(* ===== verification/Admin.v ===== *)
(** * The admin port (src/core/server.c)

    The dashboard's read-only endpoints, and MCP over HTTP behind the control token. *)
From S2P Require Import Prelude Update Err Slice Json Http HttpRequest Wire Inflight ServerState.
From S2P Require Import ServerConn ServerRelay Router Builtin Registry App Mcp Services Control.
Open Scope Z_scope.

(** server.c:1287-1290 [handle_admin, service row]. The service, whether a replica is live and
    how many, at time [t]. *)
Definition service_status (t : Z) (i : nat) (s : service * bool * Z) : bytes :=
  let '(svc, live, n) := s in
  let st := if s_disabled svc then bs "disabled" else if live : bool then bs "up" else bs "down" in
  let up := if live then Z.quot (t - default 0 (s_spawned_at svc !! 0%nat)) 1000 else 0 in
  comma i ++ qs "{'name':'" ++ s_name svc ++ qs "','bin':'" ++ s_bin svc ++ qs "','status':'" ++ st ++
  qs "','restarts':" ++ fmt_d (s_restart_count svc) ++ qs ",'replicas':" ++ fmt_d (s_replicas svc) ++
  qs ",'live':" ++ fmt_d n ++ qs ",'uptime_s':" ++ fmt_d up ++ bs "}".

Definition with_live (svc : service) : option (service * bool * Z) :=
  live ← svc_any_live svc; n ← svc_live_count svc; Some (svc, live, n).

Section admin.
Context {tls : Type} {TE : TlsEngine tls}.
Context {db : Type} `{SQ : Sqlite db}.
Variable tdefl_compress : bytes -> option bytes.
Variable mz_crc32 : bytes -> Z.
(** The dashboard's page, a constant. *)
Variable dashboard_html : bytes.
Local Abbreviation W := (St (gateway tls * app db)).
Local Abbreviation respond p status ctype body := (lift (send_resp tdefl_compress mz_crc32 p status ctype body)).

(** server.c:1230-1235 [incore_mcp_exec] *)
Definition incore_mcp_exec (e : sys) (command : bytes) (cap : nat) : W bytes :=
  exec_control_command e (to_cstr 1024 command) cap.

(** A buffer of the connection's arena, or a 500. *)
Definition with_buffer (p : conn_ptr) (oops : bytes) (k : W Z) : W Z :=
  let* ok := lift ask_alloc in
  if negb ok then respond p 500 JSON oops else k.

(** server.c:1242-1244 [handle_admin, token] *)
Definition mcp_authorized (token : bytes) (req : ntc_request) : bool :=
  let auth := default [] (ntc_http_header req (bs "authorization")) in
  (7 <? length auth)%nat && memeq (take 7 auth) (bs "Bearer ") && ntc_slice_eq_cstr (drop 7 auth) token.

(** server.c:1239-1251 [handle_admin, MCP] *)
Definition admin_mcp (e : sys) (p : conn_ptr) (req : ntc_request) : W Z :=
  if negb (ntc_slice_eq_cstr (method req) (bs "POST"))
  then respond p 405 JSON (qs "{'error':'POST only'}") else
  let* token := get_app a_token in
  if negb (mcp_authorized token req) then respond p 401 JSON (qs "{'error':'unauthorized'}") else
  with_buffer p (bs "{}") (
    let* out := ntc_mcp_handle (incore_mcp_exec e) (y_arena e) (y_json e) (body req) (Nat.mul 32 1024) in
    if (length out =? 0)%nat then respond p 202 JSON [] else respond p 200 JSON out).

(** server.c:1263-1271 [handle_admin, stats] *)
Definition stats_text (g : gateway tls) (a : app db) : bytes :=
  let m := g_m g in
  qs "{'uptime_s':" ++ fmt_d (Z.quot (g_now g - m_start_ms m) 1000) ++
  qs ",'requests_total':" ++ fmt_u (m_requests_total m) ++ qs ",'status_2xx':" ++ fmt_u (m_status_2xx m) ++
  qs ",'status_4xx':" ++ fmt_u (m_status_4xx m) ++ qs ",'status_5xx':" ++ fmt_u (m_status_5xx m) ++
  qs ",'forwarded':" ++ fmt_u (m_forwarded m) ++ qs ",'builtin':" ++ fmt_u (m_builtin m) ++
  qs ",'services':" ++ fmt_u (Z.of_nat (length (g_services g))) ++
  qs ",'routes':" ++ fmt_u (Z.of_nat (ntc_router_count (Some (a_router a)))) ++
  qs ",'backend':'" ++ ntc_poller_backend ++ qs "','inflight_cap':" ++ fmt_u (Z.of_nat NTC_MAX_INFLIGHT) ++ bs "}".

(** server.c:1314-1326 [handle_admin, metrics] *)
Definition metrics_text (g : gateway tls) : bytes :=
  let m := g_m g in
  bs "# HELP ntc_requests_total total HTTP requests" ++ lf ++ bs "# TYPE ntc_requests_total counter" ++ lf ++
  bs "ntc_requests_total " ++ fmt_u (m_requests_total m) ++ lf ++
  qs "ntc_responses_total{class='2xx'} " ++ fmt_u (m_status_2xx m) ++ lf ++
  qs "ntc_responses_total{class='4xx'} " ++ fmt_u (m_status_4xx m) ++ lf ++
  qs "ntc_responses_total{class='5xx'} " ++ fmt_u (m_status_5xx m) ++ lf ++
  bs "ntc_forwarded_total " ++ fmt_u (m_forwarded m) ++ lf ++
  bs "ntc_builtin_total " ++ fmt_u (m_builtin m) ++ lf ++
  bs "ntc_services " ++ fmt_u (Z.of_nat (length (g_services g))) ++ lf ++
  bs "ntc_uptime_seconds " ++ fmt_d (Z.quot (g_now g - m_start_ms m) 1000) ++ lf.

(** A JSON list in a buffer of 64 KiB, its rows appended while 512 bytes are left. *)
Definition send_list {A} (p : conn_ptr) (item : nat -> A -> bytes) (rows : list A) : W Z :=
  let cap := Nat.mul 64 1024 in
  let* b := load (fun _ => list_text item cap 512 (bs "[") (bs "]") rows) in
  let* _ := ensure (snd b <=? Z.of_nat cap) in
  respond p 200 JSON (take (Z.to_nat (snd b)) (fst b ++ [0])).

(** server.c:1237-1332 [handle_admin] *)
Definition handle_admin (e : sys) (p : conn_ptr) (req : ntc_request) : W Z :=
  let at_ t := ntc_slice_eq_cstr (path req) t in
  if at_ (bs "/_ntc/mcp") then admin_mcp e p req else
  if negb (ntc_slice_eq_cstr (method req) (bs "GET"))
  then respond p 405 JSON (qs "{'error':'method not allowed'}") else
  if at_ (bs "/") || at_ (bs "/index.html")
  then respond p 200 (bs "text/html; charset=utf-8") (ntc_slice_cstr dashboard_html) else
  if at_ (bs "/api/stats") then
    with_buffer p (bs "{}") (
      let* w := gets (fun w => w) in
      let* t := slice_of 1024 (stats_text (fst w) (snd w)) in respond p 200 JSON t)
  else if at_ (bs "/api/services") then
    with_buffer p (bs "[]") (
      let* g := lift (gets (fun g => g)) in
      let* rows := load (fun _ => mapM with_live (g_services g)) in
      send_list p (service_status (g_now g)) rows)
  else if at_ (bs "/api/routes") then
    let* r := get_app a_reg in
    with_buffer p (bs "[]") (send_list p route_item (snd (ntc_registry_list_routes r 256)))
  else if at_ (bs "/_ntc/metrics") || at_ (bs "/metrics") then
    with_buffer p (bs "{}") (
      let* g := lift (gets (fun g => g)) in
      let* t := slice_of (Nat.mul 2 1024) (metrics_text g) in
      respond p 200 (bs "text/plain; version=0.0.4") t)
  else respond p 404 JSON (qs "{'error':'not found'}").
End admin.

^^^^^^^^

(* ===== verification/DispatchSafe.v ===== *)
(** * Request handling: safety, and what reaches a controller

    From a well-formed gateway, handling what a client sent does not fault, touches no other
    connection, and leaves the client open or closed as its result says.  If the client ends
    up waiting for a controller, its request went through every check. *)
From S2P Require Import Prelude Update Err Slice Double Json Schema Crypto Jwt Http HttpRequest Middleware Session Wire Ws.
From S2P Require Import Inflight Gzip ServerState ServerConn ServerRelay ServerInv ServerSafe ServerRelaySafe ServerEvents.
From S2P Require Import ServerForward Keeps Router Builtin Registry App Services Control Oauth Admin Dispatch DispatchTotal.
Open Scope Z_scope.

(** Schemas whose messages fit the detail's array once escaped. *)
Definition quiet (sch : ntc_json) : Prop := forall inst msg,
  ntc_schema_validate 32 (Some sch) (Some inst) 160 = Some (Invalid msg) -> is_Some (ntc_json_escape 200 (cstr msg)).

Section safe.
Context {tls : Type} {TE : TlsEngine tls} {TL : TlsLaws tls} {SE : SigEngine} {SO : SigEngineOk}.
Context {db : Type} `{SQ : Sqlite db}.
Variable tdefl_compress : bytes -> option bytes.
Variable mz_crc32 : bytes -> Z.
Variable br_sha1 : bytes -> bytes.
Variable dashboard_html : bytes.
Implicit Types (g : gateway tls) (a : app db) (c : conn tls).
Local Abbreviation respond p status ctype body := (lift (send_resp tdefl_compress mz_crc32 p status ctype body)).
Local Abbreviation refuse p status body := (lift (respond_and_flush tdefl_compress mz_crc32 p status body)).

^^^^^^^^

> _Work item_:
Reproduce exactly, and with no other material, the lines between those holding "Definition metrics_text (g" and "(m_requests_total m) ++ lf ++", inclusive.

> _Exercise response_:
Definition metrics_text (g : gateway tls) : bytes :=
  let m := g_m g in
  bs "# HELP ntc_requests_total total HTTP requests" ++ lf ++ bs "# TYPE ntc_requests_total counter" ++ lf ++
  bs "ntc_requests_total " ++ fmt_u (m_requests_total m) ++ lf ++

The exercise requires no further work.